◆ **Source material**

(* ===== verification/Hash.v ===== *)
(** * Hash: the map index's hash functions

    [runtime/beans_rt.c], [beans_mix64] and the hashes of raw slots, floats
    by their bits, strings and byte buffers. *)

From S2P Require Import Prelude.

Open Scope c_scope.

Definition beans_mix64 (x : Z) : Z :=
  let x := x ^! (x >>! 32) in
  let x := x *! 0xd6e8feb86659fd93 in
  x ^! (x >>! 32).

Definition beans_slot_mix (v : Z) : Z := i64 (beans_mix64 (u64 v)).

Definition beans_f64_hash (v : Z) : Z := i64 (beans_mix64 (u64 v)).

Definition beans_f32_hash (v : Z) : Z := i64 (beans_mix64 (u32 v)).

(** One FNV-1a step. *)
Definition fnv_step (h c : Z) : Z := (h ^! c) *! 1099511628211.

Definition beans_str_hash (s : str) : Z :=
  i64 (beans_mix64 (foldl fnv_step 1469598103934665603 s)).

Definition beans_bytes_hash (b : str) : Z :=
  i64 (beans_mix64 (foldl fnv_step 1469598103934665603 b)).


(** ** Facts *)

Lemma lxor_range x y n : 0 <= n -> 0 <= x < 2 ^ n -> 0 <= y < 2 ^ n -> 0 <= Z.lxor x y < 2 ^ n.
Proof.
  intros Hn Hx Hy. assert (0 <= Z.lxor x y) by (apply Z.lxor_nonneg; lia). split; [done|].
  destruct (Z.eq_dec (Z.lxor x y) 0) as [->|]; [by apply Z.pow_pos_nonneg|].
  apply Z.log2_lt_pow2; [lia|]. pose proof (Z.log2_lxor x y ltac:(lia) ltac:(lia)).
  assert (forall z, 0 <= z < 2 ^ n -> Z.log2 z < n \/ z = 0) as Hl.
  { intros z Hz. destruct (Z.eq_dec z 0); [by right|left]. apply Z.log2_lt_pow2; lia. }
  destruct (Hl x Hx) as [|Hx0], (Hl y Hy) as [|Hy0]; subst; rewrite ?Z.lxor_0_l, ?Z.lxor_0_r in *; lia.
Qed.

Lemma mix64_range x : is_u64 x -> is_u64 (beans_mix64 x).
Proof.
  intros Hx. unfold beans_mix64. cbv zeta.
  assert (Hs : forall y, is_u64 y -> is_u64 (Z.shiftr y 32)).
  { intros y Hy. rewrite shr_div by lia. word. }
  unfold is_u64. apply lxor_range; [lia|apply u64_is|]. apply Hs, u64_is.
Qed.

◆ **Exercise description**
Every line from the top of the material through the line containing "intros z Hz." must be transcribed exactly, and no other line may appear.

◆ **Result**
(* ===== verification/Hash.v ===== *)
(** * Hash: the map index's hash functions

    [runtime/beans_rt.c], [beans_mix64] and the hashes of raw slots, floats
    by their bits, strings and byte buffers. *)

From S2P Require Import Prelude.

Open Scope c_scope.

Definition beans_mix64 (x : Z) : Z :=
  let x := x ^! (x >>! 32) in
  let x := x *! 0xd6e8feb86659fd93 in
  x ^! (x >>! 32).

Definition beans_slot_mix (v : Z) : Z := i64 (beans_mix64 (u64 v)).

Definition beans_f64_hash (v : Z) : Z := i64 (beans_mix64 (u64 v)).

Definition beans_f32_hash (v : Z) : Z := i64 (beans_mix64 (u32 v)).

(** One FNV-1a step. *)
Definition fnv_step (h c : Z) : Z := (h ^! c) *! 1099511628211.

Definition beans_str_hash (s : str) : Z :=
  i64 (beans_mix64 (foldl fnv_step 1469598103934665603 s)).

Definition beans_bytes_hash (b : str) : Z :=
  i64 (beans_mix64 (foldl fnv_step 1469598103934665603 b)).


(** ** Facts *)

Lemma lxor_range x y n : 0 <= n -> 0 <= x < 2 ^ n -> 0 <= y < 2 ^ n -> 0 <= Z.lxor x y < 2 ^ n.
Proof.
  intros Hn Hx Hy. assert (0 <= Z.lxor x y) by (apply Z.lxor_nonneg; lia). split; [done|].
  destruct (Z.eq_dec (Z.lxor x y) 0) as [->|]; [by apply Z.pow_pos_nonneg|].
  apply Z.log2_lt_pow2; [lia|]. pose proof (Z.log2_lxor x y ltac:(lia) ltac:(lia)).
  assert (forall z, 0 <= z < 2 ^ n -> Z.log2 z < n \/ z = 0) as Hl.
  { intros z Hz. destruct (Z.eq_dec z 0); [by right|left]. apply Z.log2_lt_pow2; lia. }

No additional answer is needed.